With respect to our balance sheet and liquidity, as of June 30th, 2025, total cash and cash equivalents were $5.8 million, and we have $30 million available to draw in a revolver.
Our $280 million of debt outstanding consists of $31 million of mortgages on two properties and $250 million of outstanding borrowings on our $280 million dollar credit facility, and we do not have any debt maturities until January 2027.
Based on interest rate swap agreements we entered into during January 2025, 100% of our indebtedness as of June 30, 2025 of the fixed interest rate with a weighted average interest rate of 4.27% based on our leverage ratio of 48% at quarter end.
As previously announced, our board of directors declared a cash dividend for common shares of 9.7.75 cents for the months of July, August, and September 2025, representing an annualized dividend rate of $1.17 per share of common stock.
This represents the yield of 8.1% based on the $14.44 closing price of our common stock in August 6, 2025.
I now turn the call back over to Earn.
Aaron Halfacre - President, Chief Executive Officer, Director
Thanks Ray. I kind of said in the press release this quarter was a little boring. I would say for me personally it's probably a little frustrating. But I think hard work and patience can be frustrating at times.
And it was boring in a context, probably on a relative basis to others as well as to our past quarter, right? So we didn't choose to be very active this quarter. We obviously got the lease extension in Northrop. We've been working on some things, we certainly did. We're pursuing a particular property right now, but the process isn't, doesn't fit neatly within a quarter and, obviously you, you've seen our share price, I think.

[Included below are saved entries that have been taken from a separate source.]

Lemma sequential_match summary outputs pre seg post t i :
  outputs = pre ++ seg ++ post → Forall output_ok outputs → em_hash <$> seg = logged_commitments t →
  modern_ok t → unshield_fresh outputs t →
  ∃ m, matched_output_start_global summary outputs (length pre) t i = Ok (m, length (pre ++ seg)) ∧
    output_position outputs t m = Ok (expected_position outputs (length pre)).
Proof.
  intros Ho Hok Hseg (Hk & Hne & Hm) Hfresh. unfold matched_output_start_global.
  rewrite (commitments_split t Hne), <- Hseg.
  assert (Forall output_ok seg) as Hsok by (subst outputs; by apply Forall_app in Hok as [_ [? _]%Forall_app]).
  destruct (match_logged outputs seg pre post (match unshield_commitment t with Some c => [c] | None => [] end) None None
    Ho Hsok) as [la ->].
  rewrite match_unshield by done. cbn [mbind result_bind].
  assert (∀ e, outputs !! length (pre ++ seg) = Some e →
    dr_has_unshield t && bool_decide (em_family e = FLegacyGenerated) = false) as Hleg.
  { intros e He. destruct (Forall_lookup_1 _ _ _ _ Hok He) as (-> & _). by rewrite andb_false_r. }
  assert (∀ o, head seg = Some o → outputs !! length pre = Some o ∧ output_ok o) as Hhead.
  { intros o Hh. destruct seg as [|o' seg]; [done|]. injection Hh as ->. apply Forall_cons in Hsok as [? _].
    split; [rewrite Ho; by apply list_lookup_middle|done]. }
  set (rest := if bool_decide _ && _ then _ else _).
  assert (∃ m, rest = Ok (m, length (pre ++ seg)) ∧ output_position outputs t m = Ok (expected_position outputs (length pre)))
    as (m & Hrest & Hpos).
  { subst rest. destruct seg as [|o seg].
    - cbn [head fmap option_fmap option_map]. rewrite bool_decide_true by done. cbn [andb].
      destruct Hm as [Hm|Hm]; [by rewrite <- Hseg in Hm|]. rewrite Hm. rewrite app_nil_r.
      unfold matched_modern_unshield_only_output_start_global, output_position, expected_position. rewrite Hm, andb_true_r.
      destruct (outputs !! length pre) as [o|] eqn:Hl.
      + assert (output_ok o) as Ho' by exact (Forall_lookup_1 _ _ _ _ Hok Hl).
        rewrite em_global_Ok by done. cbn [mbind result_bind]. eexists. split; [done|].
        rewrite bool_decide_false by (by intros ->). cbn. by apply normalized_em_pos.
      + assert (post = []) as ->.
        { apply lookup_ge_None in Hl. rewrite Ho, !length_app in Hl. cbn in Hl. destruct post; [done|cbn in Hl; lia]. }
        rewrite !app_nil_r in Ho. subst outputs. destruct pre as [|x pre' _] using rev_ind.
        * rewrite decide_True by done. cbn [mbind result_bind]. eexists. split; [done|]. by rewrite bool_decide_true.
        * assert (pre' ++ [x] ≠ []) as Hnn by (by destruct pre').
          assert (output_ok x) as Hx by (apply Forall_app in Hok as [_ Hok]; by inversion Hok).
          rewrite decide_False by done. rewrite length_app. cbn [length]. rewrite decide_True by lia.
          replace (length pre' + 1 - 1)%nat with (length pre') by lia. rewrite list_lookup_middle by done.
          rewrite em_global_Ok by done. cbn [mbind result_bind].
          destruct (normalized_after x Hx) as [-> Hn]. cbn [ok_or mbind result_bind].
          eexists. split; [done|]. rewrite bool_decide_false by done. rewrite last_snoc. exact Hn.
    - destruct (Hhead o eq_refl) as [Hl Ho']. cbn [head fmap option_fmap option_map].
      rewrite bool_decide_false by done. cbn [andb]. eexists. split; [done|].
      unfold output_position, expected_position. rewrite Hl, bool_decide_false by (by intros ->). cbn [andb].
      by apply normalized_em_pos. }
  exists m. split; [|done]. destruct (outputs !! length (pre ++ seg)) as [e|] eqn:He; [|done].
  by rewrite (Hleg e eq_refl).
Qed.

Almost to the day, 60 days before the Russell inclusion, when it's pretty much known and calculable that you're going to get in, we fell off a cliff, so we were in the 16s and we've been in the 14s now for about 90 days.
So you know our exponential moving averages are now sort of set to those levels and we're not going to, we're going to be disciplined. We're not going to issue, we didn't issue any at those prices, and we won't. And so it was a It was a quarter where there was a lot of volatility.
There was a lot of opportunities to buy. I think I probably purchased 4 or 5,000 shares myself.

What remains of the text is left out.